__YOUR GOAL__:
Starting with the line containing "FetchRejected error =>" and going on through the line containing "then emit (Get", return the lines of the data below exactly, and only those.

__SOURCE DATA__:
══════════

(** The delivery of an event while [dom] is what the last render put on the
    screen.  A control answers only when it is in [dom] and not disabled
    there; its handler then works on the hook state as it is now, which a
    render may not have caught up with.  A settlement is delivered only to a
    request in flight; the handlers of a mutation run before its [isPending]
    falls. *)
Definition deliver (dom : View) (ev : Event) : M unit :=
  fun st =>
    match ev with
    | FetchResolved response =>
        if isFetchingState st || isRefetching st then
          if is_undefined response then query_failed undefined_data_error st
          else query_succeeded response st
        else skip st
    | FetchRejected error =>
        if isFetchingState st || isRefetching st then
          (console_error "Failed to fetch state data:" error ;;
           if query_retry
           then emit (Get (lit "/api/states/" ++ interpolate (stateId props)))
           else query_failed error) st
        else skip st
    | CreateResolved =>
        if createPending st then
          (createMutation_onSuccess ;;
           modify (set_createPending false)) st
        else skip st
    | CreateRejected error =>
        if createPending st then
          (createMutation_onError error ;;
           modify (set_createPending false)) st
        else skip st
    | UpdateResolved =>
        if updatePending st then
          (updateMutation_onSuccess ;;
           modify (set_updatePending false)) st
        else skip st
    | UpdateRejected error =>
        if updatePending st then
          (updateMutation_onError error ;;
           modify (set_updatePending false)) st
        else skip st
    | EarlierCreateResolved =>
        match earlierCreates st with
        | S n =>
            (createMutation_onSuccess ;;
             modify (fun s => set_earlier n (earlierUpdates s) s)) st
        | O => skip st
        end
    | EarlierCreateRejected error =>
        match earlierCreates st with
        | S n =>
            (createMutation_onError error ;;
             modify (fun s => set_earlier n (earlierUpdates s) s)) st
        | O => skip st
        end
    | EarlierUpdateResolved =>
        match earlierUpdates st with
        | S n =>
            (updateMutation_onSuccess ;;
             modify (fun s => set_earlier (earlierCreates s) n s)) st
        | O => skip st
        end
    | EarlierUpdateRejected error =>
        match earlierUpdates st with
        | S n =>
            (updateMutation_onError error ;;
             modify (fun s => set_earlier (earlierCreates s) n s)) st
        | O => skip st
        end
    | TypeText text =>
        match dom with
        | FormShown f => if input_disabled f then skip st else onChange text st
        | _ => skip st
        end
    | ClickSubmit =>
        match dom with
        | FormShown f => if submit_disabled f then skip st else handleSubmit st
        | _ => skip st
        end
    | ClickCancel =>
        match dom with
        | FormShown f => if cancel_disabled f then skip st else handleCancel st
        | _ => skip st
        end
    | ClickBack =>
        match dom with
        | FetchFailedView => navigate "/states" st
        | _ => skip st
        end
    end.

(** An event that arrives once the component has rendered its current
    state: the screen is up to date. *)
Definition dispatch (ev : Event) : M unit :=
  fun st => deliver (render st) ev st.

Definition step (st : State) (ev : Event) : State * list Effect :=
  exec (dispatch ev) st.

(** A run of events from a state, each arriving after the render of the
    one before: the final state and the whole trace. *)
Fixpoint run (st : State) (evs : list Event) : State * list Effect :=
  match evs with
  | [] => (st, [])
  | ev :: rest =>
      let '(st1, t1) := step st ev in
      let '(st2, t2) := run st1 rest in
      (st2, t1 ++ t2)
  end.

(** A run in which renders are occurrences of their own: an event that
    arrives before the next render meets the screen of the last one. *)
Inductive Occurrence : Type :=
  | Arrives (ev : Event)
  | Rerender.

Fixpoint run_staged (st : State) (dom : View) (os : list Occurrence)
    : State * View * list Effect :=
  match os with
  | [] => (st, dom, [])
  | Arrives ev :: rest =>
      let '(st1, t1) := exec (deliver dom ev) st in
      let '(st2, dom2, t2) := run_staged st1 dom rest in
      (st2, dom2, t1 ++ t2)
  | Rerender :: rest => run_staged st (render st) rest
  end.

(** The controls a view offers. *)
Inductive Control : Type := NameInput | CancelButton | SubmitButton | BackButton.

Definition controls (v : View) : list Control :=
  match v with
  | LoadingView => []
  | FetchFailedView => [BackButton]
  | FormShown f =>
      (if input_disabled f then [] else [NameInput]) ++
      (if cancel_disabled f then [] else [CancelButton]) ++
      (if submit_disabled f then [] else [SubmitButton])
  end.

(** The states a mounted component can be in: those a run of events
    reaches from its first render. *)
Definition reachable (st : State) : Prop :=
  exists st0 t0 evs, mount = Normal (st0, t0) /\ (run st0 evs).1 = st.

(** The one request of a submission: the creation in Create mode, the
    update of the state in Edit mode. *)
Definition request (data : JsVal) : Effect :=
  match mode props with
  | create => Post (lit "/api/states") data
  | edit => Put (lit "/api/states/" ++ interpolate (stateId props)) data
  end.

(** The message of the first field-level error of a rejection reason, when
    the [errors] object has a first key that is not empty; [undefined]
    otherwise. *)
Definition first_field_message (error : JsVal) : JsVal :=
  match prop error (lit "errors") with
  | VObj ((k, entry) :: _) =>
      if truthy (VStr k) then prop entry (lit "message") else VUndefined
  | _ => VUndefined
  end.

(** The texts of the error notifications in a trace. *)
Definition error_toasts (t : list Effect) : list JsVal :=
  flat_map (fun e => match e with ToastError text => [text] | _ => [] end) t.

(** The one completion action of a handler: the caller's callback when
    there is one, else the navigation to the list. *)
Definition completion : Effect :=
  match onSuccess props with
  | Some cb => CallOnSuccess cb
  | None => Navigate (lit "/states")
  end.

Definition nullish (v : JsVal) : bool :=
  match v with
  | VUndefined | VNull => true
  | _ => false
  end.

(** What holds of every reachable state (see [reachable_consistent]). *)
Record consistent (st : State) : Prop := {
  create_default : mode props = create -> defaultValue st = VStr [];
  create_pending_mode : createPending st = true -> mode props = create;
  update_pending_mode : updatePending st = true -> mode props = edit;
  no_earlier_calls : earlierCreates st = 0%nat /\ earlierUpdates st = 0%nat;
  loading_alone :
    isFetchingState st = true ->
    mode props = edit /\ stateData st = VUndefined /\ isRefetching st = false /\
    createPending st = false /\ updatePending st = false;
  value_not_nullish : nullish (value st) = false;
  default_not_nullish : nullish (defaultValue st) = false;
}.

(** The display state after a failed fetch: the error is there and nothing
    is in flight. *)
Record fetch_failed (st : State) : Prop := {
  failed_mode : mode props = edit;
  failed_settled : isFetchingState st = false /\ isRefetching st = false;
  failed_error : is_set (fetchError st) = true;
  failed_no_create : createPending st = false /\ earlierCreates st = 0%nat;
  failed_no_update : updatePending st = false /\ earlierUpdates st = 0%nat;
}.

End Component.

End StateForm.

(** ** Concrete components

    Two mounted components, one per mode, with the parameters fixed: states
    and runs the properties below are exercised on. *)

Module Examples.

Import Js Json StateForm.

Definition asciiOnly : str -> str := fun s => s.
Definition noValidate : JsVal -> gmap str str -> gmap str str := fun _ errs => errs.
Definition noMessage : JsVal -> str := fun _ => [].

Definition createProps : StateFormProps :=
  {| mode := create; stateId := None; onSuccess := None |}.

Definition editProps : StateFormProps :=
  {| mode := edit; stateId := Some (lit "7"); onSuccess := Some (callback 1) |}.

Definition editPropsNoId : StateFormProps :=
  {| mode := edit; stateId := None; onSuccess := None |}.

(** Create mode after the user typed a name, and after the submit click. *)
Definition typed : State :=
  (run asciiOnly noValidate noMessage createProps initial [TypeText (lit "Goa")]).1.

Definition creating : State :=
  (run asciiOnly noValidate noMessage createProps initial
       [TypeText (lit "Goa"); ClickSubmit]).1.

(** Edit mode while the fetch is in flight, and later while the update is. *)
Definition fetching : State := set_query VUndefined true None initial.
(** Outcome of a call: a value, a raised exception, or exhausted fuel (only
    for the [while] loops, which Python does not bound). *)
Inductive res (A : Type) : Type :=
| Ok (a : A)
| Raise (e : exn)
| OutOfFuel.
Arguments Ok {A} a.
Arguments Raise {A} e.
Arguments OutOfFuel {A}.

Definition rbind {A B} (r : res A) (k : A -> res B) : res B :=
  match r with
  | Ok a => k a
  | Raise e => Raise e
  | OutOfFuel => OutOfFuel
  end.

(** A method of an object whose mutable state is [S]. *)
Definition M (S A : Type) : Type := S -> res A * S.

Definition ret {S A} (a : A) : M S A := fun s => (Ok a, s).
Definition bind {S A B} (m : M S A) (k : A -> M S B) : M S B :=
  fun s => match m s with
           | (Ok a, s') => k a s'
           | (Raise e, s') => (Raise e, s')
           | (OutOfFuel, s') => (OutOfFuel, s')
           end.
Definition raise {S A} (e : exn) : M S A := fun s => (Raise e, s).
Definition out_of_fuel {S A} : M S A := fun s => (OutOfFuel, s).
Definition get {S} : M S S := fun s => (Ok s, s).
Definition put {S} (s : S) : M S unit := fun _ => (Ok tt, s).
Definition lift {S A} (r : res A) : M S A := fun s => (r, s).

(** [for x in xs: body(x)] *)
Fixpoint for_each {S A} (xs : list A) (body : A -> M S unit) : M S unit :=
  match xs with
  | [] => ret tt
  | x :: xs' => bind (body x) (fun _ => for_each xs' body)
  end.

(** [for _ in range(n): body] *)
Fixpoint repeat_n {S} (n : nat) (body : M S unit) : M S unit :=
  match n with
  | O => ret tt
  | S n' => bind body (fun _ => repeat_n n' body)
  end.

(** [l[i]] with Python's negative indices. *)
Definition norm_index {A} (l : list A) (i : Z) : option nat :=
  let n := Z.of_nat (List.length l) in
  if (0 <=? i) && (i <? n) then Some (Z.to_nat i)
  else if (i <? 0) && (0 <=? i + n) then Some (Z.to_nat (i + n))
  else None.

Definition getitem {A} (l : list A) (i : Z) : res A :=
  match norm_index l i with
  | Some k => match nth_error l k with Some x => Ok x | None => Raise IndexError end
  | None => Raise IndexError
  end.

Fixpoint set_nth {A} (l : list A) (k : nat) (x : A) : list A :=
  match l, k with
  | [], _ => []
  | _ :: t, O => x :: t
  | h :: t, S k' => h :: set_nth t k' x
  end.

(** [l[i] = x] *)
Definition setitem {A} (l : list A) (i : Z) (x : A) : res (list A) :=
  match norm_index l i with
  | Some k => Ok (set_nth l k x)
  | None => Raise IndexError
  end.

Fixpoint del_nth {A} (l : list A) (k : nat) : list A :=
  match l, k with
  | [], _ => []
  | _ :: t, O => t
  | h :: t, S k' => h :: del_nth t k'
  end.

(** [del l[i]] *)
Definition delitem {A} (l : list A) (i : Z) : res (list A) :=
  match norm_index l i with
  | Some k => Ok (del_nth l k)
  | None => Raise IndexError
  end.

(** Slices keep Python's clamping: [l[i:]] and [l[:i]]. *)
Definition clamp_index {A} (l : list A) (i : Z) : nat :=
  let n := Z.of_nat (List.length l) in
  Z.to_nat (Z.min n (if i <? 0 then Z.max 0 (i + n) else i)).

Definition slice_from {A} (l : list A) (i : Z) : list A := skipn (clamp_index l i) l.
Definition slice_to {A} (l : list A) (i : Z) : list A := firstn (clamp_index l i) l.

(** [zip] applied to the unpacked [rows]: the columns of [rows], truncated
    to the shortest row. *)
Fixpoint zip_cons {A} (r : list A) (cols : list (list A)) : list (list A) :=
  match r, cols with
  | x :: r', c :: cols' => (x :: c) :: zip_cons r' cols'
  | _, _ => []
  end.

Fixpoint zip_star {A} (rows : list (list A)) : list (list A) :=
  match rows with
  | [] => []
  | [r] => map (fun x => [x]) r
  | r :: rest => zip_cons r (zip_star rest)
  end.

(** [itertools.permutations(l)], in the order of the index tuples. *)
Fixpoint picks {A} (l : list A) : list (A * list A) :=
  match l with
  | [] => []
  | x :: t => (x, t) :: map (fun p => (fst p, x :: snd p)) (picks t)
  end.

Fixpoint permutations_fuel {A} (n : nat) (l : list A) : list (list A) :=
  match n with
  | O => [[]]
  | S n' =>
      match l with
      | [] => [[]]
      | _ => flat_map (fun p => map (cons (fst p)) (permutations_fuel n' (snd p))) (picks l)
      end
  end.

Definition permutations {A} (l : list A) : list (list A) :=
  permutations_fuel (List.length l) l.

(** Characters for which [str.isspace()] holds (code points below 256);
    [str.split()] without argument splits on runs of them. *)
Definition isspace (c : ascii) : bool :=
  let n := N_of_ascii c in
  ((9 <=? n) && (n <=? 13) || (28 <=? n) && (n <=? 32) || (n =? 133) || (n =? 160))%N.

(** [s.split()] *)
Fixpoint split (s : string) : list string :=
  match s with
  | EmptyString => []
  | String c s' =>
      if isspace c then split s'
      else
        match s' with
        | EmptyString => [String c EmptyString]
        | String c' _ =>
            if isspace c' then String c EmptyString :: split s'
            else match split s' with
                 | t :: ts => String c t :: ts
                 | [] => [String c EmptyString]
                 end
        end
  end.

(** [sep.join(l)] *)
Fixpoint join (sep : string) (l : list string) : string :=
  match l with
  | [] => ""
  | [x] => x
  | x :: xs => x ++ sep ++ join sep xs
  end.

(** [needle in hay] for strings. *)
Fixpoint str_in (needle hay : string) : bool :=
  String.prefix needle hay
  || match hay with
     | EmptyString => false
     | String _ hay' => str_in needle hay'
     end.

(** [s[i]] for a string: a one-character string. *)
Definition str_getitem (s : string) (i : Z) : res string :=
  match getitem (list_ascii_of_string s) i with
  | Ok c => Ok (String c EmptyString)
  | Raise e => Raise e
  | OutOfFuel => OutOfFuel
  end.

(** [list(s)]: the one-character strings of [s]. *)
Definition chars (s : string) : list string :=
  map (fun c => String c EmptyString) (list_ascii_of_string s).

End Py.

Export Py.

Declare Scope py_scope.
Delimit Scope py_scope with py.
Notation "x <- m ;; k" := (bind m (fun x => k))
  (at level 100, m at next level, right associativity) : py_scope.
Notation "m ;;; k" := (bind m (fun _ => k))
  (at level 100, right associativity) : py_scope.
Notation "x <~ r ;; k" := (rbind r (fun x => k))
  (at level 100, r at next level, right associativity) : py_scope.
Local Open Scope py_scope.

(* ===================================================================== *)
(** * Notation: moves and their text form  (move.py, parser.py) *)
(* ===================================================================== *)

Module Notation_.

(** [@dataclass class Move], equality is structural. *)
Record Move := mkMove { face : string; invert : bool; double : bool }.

══════════

__RESULT OF THE EXERCISE__:
    | FetchRejected error =>
        if isFetchingState st || isRefetching st then
          (console_error "Failed to fetch state data:" error ;;
           if query_retry
           then emit (Get (lit "/api/states/" ++ interpolate (stateId props)))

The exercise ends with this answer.